» Your objective: Only one stretch of the data below is wanted: the lines from the one with "b_scan b start stop := mem_scan" through the one with "None => Ok None", repeated exactly.

----- Input material

(* ===== verification/Muniment.v ===== *)
(** Storage (crates/eidetic/muniment/src/{backend,codec,slot,blob,error}.rs and
    journal/persist.rs).

    [Backend] is the source's trait as a class: the operations, the contents they
    are about, and the documented contract, in particular that a batch of writes
    lands whole or not at all.  [memory_backend] is the source's in-memory instance;
    [faulty_backend] fails reads or batches on demand.  [Codec] is the seam to serde,
    known by its round trip.  The methods take the shared handle, so a state of the
    store is threaded through them; futures are run to completion, as the callers
    here await each in turn. *)

From S2P Require Import Prelude Wire Journal.

Local Open Scope Z_scope.

Abbreviation Bytes := (list Z) (only parsing).

Inductive StoreError : Type := BackendError (message : string) | CodecError (message : string).

Inductive WriteOp : Type := WPut (key : string) (value : Bytes) | WDelete (key : string).

Definition apply_op_to (m : gmap string Bytes) (op : WriteOp) : gmap string Bytes :=
  match op with WPut key value => <[key := value]> m | WDelete key => delete key m end.
Definition apply_ops (m : gmap string Bytes) (ops : list WriteOp) : gmap string Bytes := fold_left apply_op_to ops m.

Class Backend (B : Type) : Type := {
  contents : B → gmap string Bytes;
  b_get : B → string → result StoreError (option Bytes);
  b_put : B → string → Bytes → B * result StoreError unit;
  b_delete : B → string → B * result StoreError unit;
  b_list : B → string → result StoreError (list string);
  b_scan : B → string → string → result StoreError (list string);
  b_apply : B → list WriteOp → B * result StoreError unit;

  get_ok b key v : b_get b key = Ok v → v = contents b !! key;
  put_ok b key v b' : b_put b key v = (b', Ok tt) → contents b' = <[key := v]> (contents b);
  delete_ok b key b' : b_delete b key = (b', Ok tt) → contents b' = delete key (contents b);
  list_ok b prefix ks : b_list b prefix = Ok ks → ∀ k, k ∈ ks ↔ is_Some (contents b !! k) ∧ starts_with prefix k = true;
  scan_ok b start stop ks : b_scan b start stop = Ok ks →
    StronglySorted string_le ks ∧ NoDup ks ∧
    ∀ k, k ∈ ks ↔ is_Some (contents b !! k) ∧ string_le start k ∧ String.ltb k stop = true;
  apply_ok b ops b' : b_apply b ops = (b', Ok tt) → contents b' = apply_ops (contents b) ops;
  apply_atomic b ops b' err : b_apply b ops = (b', Err err) → contents b' = contents b
}.

(** ** The memory backend *)

Abbreviation MemoryBackend := (gmap string Bytes) (only parsing).

Definition mem_get (m : MemoryBackend) (key : string) : result StoreError (option Bytes) := Ok (m !! key).
Definition mem_put (m : MemoryBackend) (key : string) (bytes : Bytes) : MemoryBackend * result StoreError unit :=
  (<[key := bytes]> m, Ok tt).
Definition mem_delete (m : MemoryBackend) (key : string) : MemoryBackend * result StoreError unit := (delete key m, Ok tt).
Definition mem_list (m : MemoryBackend) (prefix : string) : result StoreError (list string) :=
  Ok (filter (λ k, starts_with prefix k = true) (map_to_list m).*1).
(** In the byte order of strings. *)
Definition mem_scan (m : MemoryBackend) (start stop : string) : result StoreError (list string) :=
  Ok (merge_sort string_le
        (filter (λ k, string_le start k ∧ String.ltb k stop = true) (map_to_list m).*1)).
Definition mem_apply (m : MemoryBackend) (ops : list WriteOp) : MemoryBackend * result StoreError unit := (apply_ops m ops, Ok tt).

Lemma elem_of_keys (m : gmap string Bytes) k : k ∈ (map_to_list m).*1 ↔ is_Some (m !! k).
Proof.
  rw list_elem_of_fmap. split.
  - intros ([k' v] & -> & Hv%elem_of_map_to_list). by exists v.
  - intros [v Hv]. exists (k, v). split; [done|]. by apply elem_of_map_to_list.
Qed.

#[export] Program Instance memory_backend : Backend MemoryBackend := {|
  contents m := m; b_get := mem_get; b_put := mem_put; b_delete := mem_delete; b_list := mem_list; b_scan := mem_scan; b_apply := mem_apply
|}.
Next Obligation. by intros b key v [= <-]. Qed.
Next Obligation. by intros b key v b' [= <-]. Qed.
Next Obligation. by intros b key b' [= <-]. Qed.
Next Obligation. intros b prefix ks [= <-] k. rw list_elem_of_filter elem_of_keys. naive_solver. Qed.
Next Obligation.
  intros b start stop ks [= <-]. split; [apply StronglySorted_merge_sort; apply _|]. split.
  - rw merge_sort_Permutation. apply NoDup_filter, NoDup_fst_map_to_list.
  - intros k. rw merge_sort_Permutation list_elem_of_filter elem_of_keys. naive_solver.
Qed.
Next Obligation. by intros b ops b' [= <-]. Qed.
Next Obligation. done. Qed.

(** A backend whose reads or batches can be made to fail. *)
Record FaultyBackend : Type := mkFaulty { fb_map : gmap string Bytes; fb_reads_fail : bool; fb_batches_fail : bool }.
Definition fault : StoreError := BackendError "fault".

Definition fb_with (b : FaultyBackend) (m : gmap string Bytes) : FaultyBackend := mkFaulty m (fb_reads_fail b) (fb_batches_fail b).
Definition fb_get (b : FaultyBackend) (key : string) : result StoreError (option Bytes) :=
  if fb_reads_fail b then Err fault else Ok (fb_map b !! key).
Definition fb_apply (b : FaultyBackend) (ops : list WriteOp) : FaultyBackend * result StoreError unit :=
  if fb_batches_fail b then (b, Err fault) else (fb_with b (apply_ops (fb_map b) ops), Ok tt).

#[export] Program Instance faulty_backend : Backend FaultyBackend := {|
  contents := fb_map; b_get := fb_get; b_apply := fb_apply;
  b_put b key v := (fb_with b (<[key := v]> (fb_map b)), Ok tt);
  b_delete b key := (fb_with b (delete key (fb_map b)), Ok tt);
  b_list b prefix := mem_list (fb_map b) prefix;
  b_scan b start stop := mem_scan (fb_map b) start stop
|}.
Next Obligation. intros b key v. unfold fb_get. destruct (fb_reads_fail b); [done|]. by intros [= <-]. Qed.
Next Obligation. by intros b key v b' [= <-]. Qed.
Next Obligation. by intros b key b' [= <-]. Qed.
Next Obligation. intros b prefix ks Hl. exact (list_ok (B := MemoryBackend) (fb_map b) prefix ks Hl). Qed.
Next Obligation. intros b start stop ks Hl. exact (scan_ok (B := MemoryBackend) (fb_map b) start stop ks Hl). Qed.
Next Obligation. intros b ops b'. unfold fb_apply. destruct (fb_batches_fail b); [done|]. by intros [= <-]. Qed.
Next Obligation. intros b ops b' err. unfold fb_apply. destruct (fb_batches_fail b); [|done]. by intros [= <- _]. Qed.

(** ** Slots and blobs *)

(** serde through a codec at one type: what is encoded decodes back, and every
    failure is reported as a codec error (codec.rs maps them all to one). *)
Class Codec (T : Type) : Type := {
  codec_encode : T → result StoreError Bytes;
  codec_decode : Bytes → result StoreError T;
  decode_encode x bs : codec_encode x = Ok bs → codec_decode bs = Ok x;
  decode_error bs err : codec_decode bs = Err err → ∃ message, err = CodecError message
}.

Section slots.
Context {B : Type} `{Backend B}.

Definition slot_save {T} `{Codec T} (b : B) (key : string) (value : T) : B * result StoreError unit :=
  match codec_encode value with Err e => (b, Err e) | Ok bytes => b_put b key bytes end.

Definition slot_load {T} `{Codec T} (b : B) (key : string) : result StoreError (option T) :=
  match b_get b key with
  | Err e => Err e
  | Ok None => Ok None
  | Ok (Some bytes) => match codec_decode bytes with Err e => Err e | Ok v => Ok (Some v) end
  end.

Definition slot_delete (b : B) (key : string) : B * result StoreError unit := b_delete b key.
Definition slot_keys (b : B) (prefix : string) : result StoreError (list string) := b_list b prefix.

Context (blake3 : Bytes → Z).
Definition BLOB_PREFIX : string := "blob/".
Definition blob_key (hash : Z) : string := BLOB_PREFIX +:+ to_hex hash.
Definition blob_put (b : B) (bytes : Bytes) : B * result StoreError Z :=
  let hash := blake3 bytes in
  match b_put b (blob_key hash) bytes with (b', Err e) => (b', Err e) | (b', Ok _) => (b', Ok hash) end.
Definition blob_get (b : B) (hash : Z) : result StoreError (option Bytes) := b_get b (blob_key hash).
Definition blob_has (b : B) (hash : Z) : result StoreError bool :=
  match b_get b (blob_key hash) with Err e => Err e | Ok v => Ok (bool_decide (is_Some v)) end.

(** ** The journal in a slot (journal/persist.rs) *)

Definition journal_save {T} `{Codec (Journal T)} (b : B) (key : string) (j : Journal T) : B * result StoreError unit :=
  slot_save b key j.

Definition journal_load {T} `{Codec (Journal T)} (b : B) (key : string) : result StoreError (Journal T) :=
  match slot_load b key with Err e => Err e | Ok v => Ok (default journal_new v) end.

(** What a read gives, in terms of the bytes under the key. *)
Lemma slot_load_at {T} `{Codec T} (b : B) key (v : T) bytes :
  codec_encode v = Ok bytes → contents b !! key = Some bytes →
  slot_load b key = match b_get b key with Err e => Err e | Ok _ => Ok (Some v) end.
Proof.
  intros He Hk. unfold slot_load. destruct (b_get b key) as [r|] eqn:Eg; [|done].
  apply get_ok in Eg as ->. rw Hk. by rw (decode_encode _ _ He).
Qed.

Lemma slot_save_at {T} `{Codec T} (b b' : B) key (v : T) :
  slot_save b key v = (b', Ok tt) → ∃ bytes, codec_encode v = Ok bytes ∧ contents b' = <[key := bytes]> (contents b).
Proof.
  unfold slot_save. destruct (codec_encode v) as [bytes|]; [|done]. intros Hp%put_ok. by exists bytes.
Qed.

(** Reading back a blob that was put, and only its bytes, whatever else is put
    after, as long as BLAKE3 does not collide on what is put. *)
Lemma blob_roundtrip (b b1 b2 : B) bytes other hash hash2 r :
  blob_put b bytes = (b1, Ok hash) → blob_put b1 other = (b2, Ok hash2) →
  is_key (blake3 bytes) → is_key (blake3 other) → (blake3 other = blake3 bytes → other = bytes) →
  blob_get b2 hash = Ok r → r = Some bytes.
Proof.
  unfold blob_put, blob_get. destruct (b_put b _ bytes) as [b1' [[]|]] eqn:E1; [|done]. intros [= <- <-].
  destruct (b_put b1' _ other) as [b2' [[]|]] eqn:E2; [|done]. intros [= <- <-] Hk1 Hk2 Hinj Hg. apply get_ok in Hg as ->.
  apply put_ok in E1, E2. rw E2 E1. destruct (decide (blake3 other = blake3 bytes)) as [Heq|Hne].
  - rw Heq lookup_insert_eq. by rw (Hinj Heq).
  - rw lookup_insert_ne; [by rw lookup_insert_eq|]. intros Heq. apply Hne. unfold blob_key in Heq. apply (inj (String.append BLOB_PREFIX)) in Heq.
    apply (f_equal from_hex) in Heq. rw !from_to_hex // in Heq. by injection Heq.
Qed.
End slots.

----------

» Reply to the task:
  b_scan b start stop := mem_scan (fb_map b) start stop
|}.
Next Obligation. intros b key v. unfold fb_get. destruct (fb_reads_fail b); [done|]. by intros [= <-]. Qed.
Next Obligation. by intros b key v b' [= <-]. Qed.
Next Obligation. by intros b key b' [= <-]. Qed.
Next Obligation. intros b prefix ks Hl. exact (list_ok (B := MemoryBackend) (fb_map b) prefix ks Hl). Qed.
Next Obligation. intros b start stop ks Hl. exact (scan_ok (B := MemoryBackend) (fb_map b) start stop ks Hl). Qed.
Next Obligation. intros b ops b'. unfold fb_apply. destruct (fb_batches_fail b); [done|]. by intros [= <-]. Qed.
Next Obligation. intros b ops b' err. unfold fb_apply. destruct (fb_batches_fail b); [|done]. by intros [= <- _]. Qed.

(** ** Slots and blobs *)

(** serde through a codec at one type: what is encoded decodes back, and every
    failure is reported as a codec error (codec.rs maps them all to one). *)
Class Codec (T : Type) : Type := {
  codec_encode : T → result StoreError Bytes;
  codec_decode : Bytes → result StoreError T;
  decode_encode x bs : codec_encode x = Ok bs → codec_decode bs = Ok x;
  decode_error bs err : codec_decode bs = Err err → ∃ message, err = CodecError message
}.

Section slots.
Context {B : Type} `{Backend B}.

Definition slot_save {T} `{Codec T} (b : B) (key : string) (value : T) : B * result StoreError unit :=
  match codec_encode value with Err e => (b, Err e) | Ok bytes => b_put b key bytes end.

Definition slot_load {T} `{Codec T} (b : B) (key : string) : result StoreError (option T) :=
  match b_get b key with
  | Err e => Err e
  | Ok None => Ok None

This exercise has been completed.